Em segundo lugar, quem diz fraternidade diz filiação. De qual filiação estamos falando, dado que se pretende livrar-se da unidade da fé católica, que é o fundamento primeiro da filiação do homem em relação a Deus? O Padre Garrigues nos dá a resposta: «Não se pode restringir a filiação divina só aos batizados. Como lembra o Concílio Vaticano II, em uma frase que São João Paulo II usou muitas vezes em diversos documentos de seu magistério: pela sua encarnação, Ele, o Filho de Deus, uniu-se de certo modo a cada homem (citação de Gaudium et spes, nº 22)»[9]. A mesma constituição pastoral Gaudium et Spes já dizia desde o seu nº 3: «Eis a razão por que este sagrado Concílio, proclamando a sublime vocação do homem, e afirmando que nele está depositado um germe divino, oferece ao gênero humano a sincera cooperação da Igreja, a fim de instaurar a fraternidade universal que a esta vocação corresponde». A fraternidade universal a qual sonha atualmente Papa Francisco encontraria sua justificação na presença de um «germe divino» depositado por Deus no homem – em todo homem, batizado ou não. Antes de Francisco, João Paulo II já havia dito, na Encíclica Evangelium vitae de 25 de março de 1995: «Mais, o homem e a sua vida não se revelam apenas como um dos prodígios mais altos da criação: Deus conferiu ao homem uma dignidade quase divina (cf. Sal 8, 6-7). Em cada criança que nasce e em cada homem que vive ou morre, reconhecemos a imagem da glória de Deus: nós celebramos esta glória em cada homem, sinal do Deus vivo, ícone de Jesus Cristo». Mais do que a confusão entre natureza e graça, o pressuposto aqui, tal como aparece nos textos de Gaudium et spes e de João Paulo II, é o da negação da gratuidade da graça: a graça, ou o famoso «germe divino», do qual fala o Concílio, é depositado em todo homem – batizado ou não –pelo próprio fato que Cristo se encarnou. Portanto, a graça acompanha necessariamente a natureza, em todos os homens. Não é mais gratuita – e não é mais a graça: ela torna-se justamente um «germe divino». Desse modo, a humanidade possui um ser comum de graça, e ao mesmo tempo um ser comum de natureza, um mesmo germe divino em Cristo; e tal seria a razão pela qual todos os homens seriam irmãos, filhos do mesmo Pai de Cristo.

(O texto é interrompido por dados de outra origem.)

(* ===== verification/RateLimit.v ===== *)
(** * identity/ratelimit.go: failure counters and lockouts

    [Limiter] is the [RateLimiter] struct less its mutex and clock: every
    method runs with the mutex held, and takes as an argument the reading its
    call of [nowFunc] returned. *)

From S2P Require Import Prelude GoStr Verifier.

Definition FailureThreshold : Z := 5.
Definition baseLockout : Z := 1 * Minute.
Definition maxLockout : Z := 1 * Hour.

Record lockState := LockState {
  failures : Z;
  lockCount : Z;
  lockedUntil : Z;
}.

Record RateLimiter := Limiter {
  byIP : gmap string lockState;
  byAcct : gmap string lockState;
}.

Definition NewRateLimiter : RateLimiter := Limiter ∅ ∅.

(** &lockState{}: the zero Time is 0. *)
Definition zero_lock : lockState := LockState 0 0 0.

(** The loop of [backoff], [n] iterations left, with its early return. *)
Fixpoint backoff_loop (n : nat) (d : Z) : Z + Z :=
  match n with
  | O => inl d
  | S n' => if maxLockout <=? d then inr maxLockout else backoff_loop n' (wrap64 (d * 2))
  end.

Definition backoff (lockCount : Z) : Z :=
  match backoff_loop (Z.to_nat (lockCount - 1)) baseLockout with
  | inr d => d
  | inl d => if maxLockout <? d then maxLockout else d
  end.

Definition locked (m : gmap string lockState) (key : string) (now : Z) : bool :=
  match m !! key with
  | Some s => time_before now (lockedUntil s)
  | None => false
  end.

Definition rate_limited (m : gmap string lockState) (key what : string) : error :=
  Some (EWrap "" (ESent ErrRateLimited)
    (": " +:+ what +:+ " locked until " +:+
     format_int (lockedUntil (default zero_lock (m !! key))))).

O estabelecimento dessa fraternidade resultaria, necessariamente, numa comunidade mundial, em que os diferentes povos seriam convencidos a viver em conformidade com o «germe divino» depositado neles. «Para se tornar possível o desenvolvimento duma comunidade mundial capaz de realizar a fraternidade a partir de povos e nações que vivam a amizade social», diz o Papa, «é necessária a política melhor, a política colocada ao serviço do verdadeiro bem comum»[10]. Em perfeita coerência com o pressuposto inicial do Vaticano II, e em nome do «germe divino», o Papa atual torna-se, nesta Encíclica, o operário de um mundialismo naturalista.

Courrier de Rome nº 636 – Novembro/Dezembro de 2020.

Notas

1.Laudato Si, nº 1.

2.Fratelli Tutti, nº 1.

3.Fratelli Tutti, nº 2.

4.Fratelli Tutti, nº 2.

  1. 5. Fratelli Tutti, nº 5.

6.Fratelli Tutti, nº 4.

7.Fratelli Tutti, nº 4.

  1. Pe. Jean-Michel Garrigues, O.P. «Fratelli tutti: une Encyclique à recevoir en catholique cohérent», página de 17 de outubro de 2020 publicada no site Aleteia: <https://fr.aleteia.org/2020/10/17/fratelli-tutti-une-encyclique-a-recevoir-en-catholique-coheren/>.
  2. Pe. Jean-Michel Garrigues, O.P., ibidem.

10.Fratelli Tutti, nº 154.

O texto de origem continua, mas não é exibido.